Плеяда актеров, приглашенных „Трайэнглом", позволяла Сеннетту вкрапить в толпу „купающихся гёрлс” несколько театральных „звезд”. Например, Вебера и Филда, получавших гонорар в 3,5 тыс. долл. в неделю, Раймонда Хичкока, получавшего 2 тыс. долл., и прочих. Но эти знаменитые мюзик-холльные артисты пользовались в Голливуде меньшим успехом, чем, например, семнадцатилетняя Глория Суэнсон, которая снималась на небольших ролях в начале 1915 года в „Эссенее” („Elvira Farina”, „The Meal Ticket”) и почти сразу же после этого стала и „бэтинг гёрл” (”The Nick of Time”, „Baby Teddy at the Throttle”, „Haystack” and Steeples” и другие). Сеннетт, плативший ей 65 долл. в неделю, поставил ее на ведущие роли в нескольких фильмах „Трайэнгла”, в которых она не раз была партнершей Эмброса Мак Суэйна, например в фильмах „Невеста из пульмановского вагона”, „Ее решение”, „Опасная девчонка”, „Секретный ход”, „Жена из деревни” и т. д. Она оказалась такой талантливой актрисой, что вскоре Сесиль Б. де Милль переманил ее в „Парамаунт”.
Другая „бэтинг гёрл”, Луиза Фазенда, получавшая 50 долл. в неделю, стала вместе с Мэйбл Норман лучшей комической актрисой Мак Сеннетта. Сделавшись „звездой”, хорошенькая актриса подурнела и создала образ „Филомены” — партнерши Эмброса. Труппа пополнилась превосходными комическими актерами — косоглазым Беном Тюрпином, которому быстро надоело быть партнером Чаплина в „Эссенее”, Слимом Саммервилом, которого в Париже называли „Вермишелью”, Хенком Меном, которого называли „Бильбоке”, и Полли Моран, бесподобной в роли женщины-шерифа.
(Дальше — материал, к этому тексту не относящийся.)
(** The collector does not answer, and a missing writer is turned down. *)
Definition failing : SDK :=
  sdk_of (fun _ => (Some resource.Empty, None))
         (fun cfg => match stdouttrace.Writer cfg with
                     | None => Some (errorString "nil writer")
                     | Some _ => None
                     end)
         (fun _ _ => Some (errorString "context deadline exceeded")).

(** The environment the tests of the package set up. *)
Definition env : gmap string string :=
  <["OTEL_SERVICE_NAME" := "sampleServiceName"]>
  (<["OTEL_SERVICE_VERSION" := "v1.0.0.0"]>
  (<["OTEL_SERVICE_ID" := "sampleServiceID"]>
  (<["OTEL_GRPC_API_KEY" := "sampleApiKey"]>
  (<["OTEL_GRPC_URL" := "otlp.nr-data.net:4317"]> ∅)))).

(** The configuration of the tests: read from [env], then given the
    standard output as writer. *)
Definition config : Config :=
  let c := NewENVConfig env in
  {| ServiceName := ServiceName c;
     ServiceVersion := ServiceVersion c;
     ServiceInstanceID := ServiceInstanceID c;
     Writer := Some io.os_Stdout;
     APIKey := APIKey c;
     URL := URL c |}.

(** A process that built nothing yet. *)
Definition fresh : World := {| heap := []; globalTracerProvider := None |}.

(** A provider without span processors, as a process may have installed
    before it calls the package. *)
Definition idle : trace.TracerProvider :=
  {| trace.spanProcessors := [];
     trace.sampler := trace.ParentBased trace.AlwaysSample;
     trace.resource := None |}.
End Sample.

(** ** Attribute sets *)

Section AttributeSets.
Import attribute.

Lemma compare_keys_Eq (a b : string) : compare_keys a b = Eq <-> a = b.
Proof.
  unfold compare_keys.
  destruct (OrdersEx.String_as_OT.compare_spec a b) as [E | L | L];
    split; intros E'; try congruence; subst;
    exfalso; exact (StrictOrder_Irreflexive _ L).
Qed.

Lemma compare_keys_Gt (a b : string) :
  compare_keys a b = Gt -> compare_keys b a = Lt.
Proof.
  unfold compare_keys.
  destruct (OrdersEx.String_as_OT.compare_spec a b) as [E | L | L];
    intros E'; try congruence; exact L.
Qed.

Lemma compare_keys_Lt_trans (a b c : string) :
  compare_keys a b = Lt -> compare_keys b c = Lt -> compare_keys a c = Lt.
Proof.
  exact (StrictOrder_Transitive (R := OrdersEx.String_as_OT.lt) a b c).
Qed.

Lemma compare_keys_Lt_neq (a b : string) :
  compare_keys a b = Lt -> String.eqb b a = false.
Proof.
  intros L. apply String.eqb_neq. intros ->.
  assert (E : compare_keys a a = Eq) by (apply compare_keys_Eq; reflexivity).
  congruence.
Qed.

Lemma Value_of_upsert (k : string) (kv : KeyValue) (s : list KeyValue) :
  Value_of k (upsert kv s) =
  if String.eqb (Key kv) k then Some (Val kv) else Value_of k s.
Proof.
  induction s as [| x s IH]; simpl; [reflexivity |].
  destruct (compare_keys (Key kv) (Key x)) eqn:C; simpl.
  - apply compare_keys_Eq in C. rewrite <- C.
    destruct (String.eqb (Key kv) k); reflexivity.
  - reflexivity.
  - rewrite IH.
    destruct (String.eqb_spec (Key x) k) as [<- | N]; [| reflexivity].
    apply compare_keys_Gt, compare_keys_Lt_neq in C.
    rewrite C. reflexivity.
Qed.

Lemma Forall_upsert (P : KeyValue -> Prop) (kv : KeyValue)
    (s : list KeyValue) :
  P kv -> Forall P s -> Forall P (upsert kv s).
Proof.
  intros Hkv Hs. induction Hs as [| x s Hx Hs IH]; simpl.
  - constructor; [exact Hkv | constructor].
  - destruct (compare_keys (Key kv) (Key x)); repeat constructor; auto.
Qed.

Lemma upsert_sorted (kv : KeyValue) (s : list KeyValue) :
  StronglySorted key_lt s -> StronglySorted key_lt (upsert kv s).
Proof.
  induction 1 as [| x s Hs IH Hx]; simpl.
  - repeat constructor.
  - destruct (compare_keys (Key kv) (Key x)) eqn:C.
    + apply compare_keys_Eq in C.
      constructor; [exact Hs |].
      eapply List.Forall_impl; [| exact Hx].
      intros y Hy. unfold key_lt in *. rewrite C. exact Hy.
    + constructor; [constructor; assumption |].
      constructor; [exact C |].
      eapply List.Forall_impl; [| exact Hx].
      intros y Hy. exact (compare_keys_Lt_trans _ _ _ C Hy).
    + constructor; [exact IH |].
      apply Forall_upsert; [| exact Hx].
      exact (compare_keys_Gt _ _ C).
Qed.

Lemma NewSet_app (l1 l2 : list KeyValue) :
  NewSet (l1 ++ l2) =
  fold_left (fun s kv => if Valid kv then upsert kv s else s) l2 (NewSet l1).
Proof. unfold NewSet. apply fold_left_app. Qed.

Lemma NewSet_sorted (l : list KeyValue) : StronglySorted key_lt (NewSet l).
Proof.
  unfold NewSet.
  assert (G : forall acc, StronglySorted key_lt acc ->
    StronglySorted key_lt
      (fold_left (fun s kv => if Valid kv then upsert kv s else s) l acc)).
  { induction l as [| kv l IH]; intros acc Hacc; simpl; [exact Hacc |].
    apply IH. destruct (Valid kv); [apply upsert_sorted |]; exact Hacc. }
  apply G. constructor.
Qed.

(** Below an entry that precedes the whole set, no key is found. *)
Lemma Value_of_below (k : string) (x : KeyValue) (s : list KeyValue) :
  Forall (key_lt x) s ->
  k = Key x \/ compare_keys k (Key x) = Lt ->
  Value_of k s = None.
Proof.
  intros Hs Hk. induction Hs as [| y s Hy Hs IH]; simpl; [reflexivity |].
  assert (L : compare_keys k (Key y) = Lt).
  { destruct Hk as [-> | Hk]; [exact Hy |].
    exact (compare_keys_Lt_trans _ _ _ Hk Hy). }
  rewrite (compare_keys_Lt_neq _ _ L). exact IH.
Qed.

(** Two sorted sets that answer every key alike are the same list. *)
Lemma sorted_ext (s1 s2 : list KeyValue) :
  StronglySorted key_lt s1 -> StronglySorted key_lt s2 ->
  (forall k, Value_of k s1 = Value_of k s2) ->
  s1 = s2.
Proof.
  intros H1. revert s2.
  induction H1 as [| x s1 H1 IH Hx]; intros s2 H2 E.
  - destruct s2 as [| y s2]; [reflexivity |].
    specialize (E (Key y)). simpl in E.
    rewrite String.eqb_refl in E. discriminate.
  - destruct H2 as [| y s2 H2 Hy].
    { specialize (E (Key x)). simpl in E.
      rewrite String.eqb_refl in E. discriminate. }
    destruct (compare_keys (Key x) (Key y)) eqn:C.
    + apply compare_keys_Eq in C.
      assert (Exy : x = y).
      { specialize (E (Key x)). simpl in E.
        rewrite <- C, String.eqb_refl in E.
        destruct x, y; simpl in *; congruence. }
      subst y. f_equal. apply IH; [exact H2 |].
      intros k. specialize (E k). simpl in E.
      destruct (String.eqb_spec (Key x) k) as [Ek | N]; [| exact E].
      subst k. rewrite (Value_of_below (Key x) x s1 Hx) by (left; reflexivity).
      rewrite (Value_of_below (Key x) x s2 Hy) by (left; reflexivity).
      reflexivity.
    + specialize (E (Key x)). simpl in E.
      rewrite String.eqb_refl, (compare_keys_Lt_neq _ _ C) in E.
      rewrite (Value_of_below (Key x) y s2 Hy) in E by (right; exact C).
      discriminate.
    + apply compare_keys_Gt in C.
      specialize (E (Key y)). simpl in E.
      rewrite String.eqb_refl, (compare_keys_Lt_neq _ _ C) in E.
      rewrite (Value_of_below (Key y) x s1 Hx) in E by (right; exact C).
      discriminate.
Qed.

Lemma filter_sorted (f : KeyValue -> bool) (s : list KeyValue) :
  StronglySorted key_lt s -> StronglySorted key_lt (List.filter f s).
Proof.
  induction 1 as [| x s Hs IH Hx]; simpl; [constructor |].
  destruct (f x); [| exact IH].
  constructor; [exact IH |].
  rewrite List.Forall_forall in *.
  intros y Hy. apply List.filter_In in Hy. apply Hx, Hy.
Qed.

Lemma Value_of_filter (P : string -> bool) (k : string)
    (s : list KeyValue) :
  Value_of k (List.filter (fun kv => P (Key kv)) s) =
  if P k then Value_of k s else None.
Proof.
  induction s as [| x s IH]; simpl; [destruct (P k); reflexivity |].
  destruct (P (Key x)) eqn:Px; simpl; rewrite IH.
  - destruct (String.eqb_spec (Key x) k) as [<- | N]; [| reflexivity].
    rewrite Px. reflexivity.
  - destruct (String.eqb_spec (Key x) k) as [<- | N]; [| reflexivity].
    rewrite Px. reflexivity.
Qed.

(** Whatever a set held, once the three identity attributes are entered
    they are its entries under the identity keys, in key order. *)
Lemma identity_of_NewSet (l : list KeyValue) (c : Config) :
  List.filter is_identity (NewSet (l ++ identity_attributes c)) =
  identity_attributes c.
Proof.
  apply sorted_ext.
  - apply filter_sorted, NewSet_sorted.
  - repeat constructor.
  - intros k. unfold is_identity.
    rewrite (Value_of_filter is_identity_key).
    rewrite NewSet_app. unfold identity_attributes. cbn [fold_left].
    change (Valid (Key_String semconv.ServiceInstanceIDKey _)) with true.
    change (Valid (Key_String semconv.ServiceNameKey _)) with true.
    change (Valid (Key_String semconv.ServiceVersionKey _)) with true.
    cbv iota. rewrite !Value_of_upsert.
    unfold is_identity_key. cbn [Key_String Key Val Value_of].
    destruct (String.eqb_spec semconv.ServiceInstanceIDKey k) as [<- | N1];
      [reflexivity |].
    destruct (String.eqb_spec semconv.ServiceNameKey k) as [<- | N2];
      [reflexivity |].
    destruct (String.eqb_spec semconv.ServiceVersionKey k) as [<- | N3];
      reflexivity.
Qed.

Lemma NewSet_identity (c : Config) :
  NewSet [ Key_String semconv.ServiceNameKey (ServiceName c);
           Key_String semconv.ServiceVersionKey (ServiceVersion c);
           Key_String semconv.ServiceInstanceIDKey (ServiceInstanceID c) ] =
  identity_attributes c.
Proof. reflexivity. Qed.
End AttributeSets.

(** ** The resource descriptor *)

Section Resource.
Context `{SDK}.

(** The merge fails on a schema conflict and on nothing else. *)
Lemma Config_resource_cases (c : Config) (ctx : context.Context) :
  (exists r, Config_resource c ctx = (Some r, None)) \/
  (exists err, Config_resource c ctx = (None, Some err)).
Proof.
  unfold Config_resource. destruct (resource.New ctx) as [[d |] e]; simpl.
  - repeat (match goal with |- context [if ?b then _ else _] =>
              destruct b end); eauto.
  - eauto.
Qed.

Lemma Config_resource_attrs (c : Config) (ctx : context.Context)
    (res : option resource.Resource) :
  Config_resource c ctx = (res, None) ->
  exists r, res = Some r /\
    resource.attrs r =
    attribute.NewSet
      (resource.Attributes (resource.New ctx).1 ++ identity_attributes c).
Proof.
  unfold Config_resource. destruct (resource.New ctx) as [[d |] e]; simpl.
  - repeat (match goal with |- context [if ?b then _ else _] =>
              destruct b end);
      intros [= <-]; eexists; (split; [reflexivity |]);
      reflexivity.
  - intros [= <-]. eexists. split; reflexivity.
Qed.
За период деятельности „Трайэнгла” творчество Мак Сеннетта, так же как Томаса Инса и Гриффита, достигло апогея. Во французской синематеке сохранился фильм „Невеста из пульмановского вагона”, где с толстяком Эмбросом снимались Глория Суэнсон, Полли Моран и Честер Конклин. Качество фильма приближается к качеству картин, которые режиссировал в „Эссенее” Чаплин. В частности, сцена в поезде сделана с редкостным совершенством, особенно сцена в вагон-ресторане — сквозняк, превращающий в фонтан суп в тарелке, лица, почерневшие от паровозного дыма, разбитые тарелки, нелепая погоня, неистовство и тупое самодовольство Полли Моран, которую можно смело назвать „женской разновидностью Гарпо Маркса”. Ритм картины замечателен, монтаж необыкновенно точен. Фильм этот — веселая выдумка, бессмыслица, „бурлеск”, но в нем есть какая-то неприкрытая жестокость.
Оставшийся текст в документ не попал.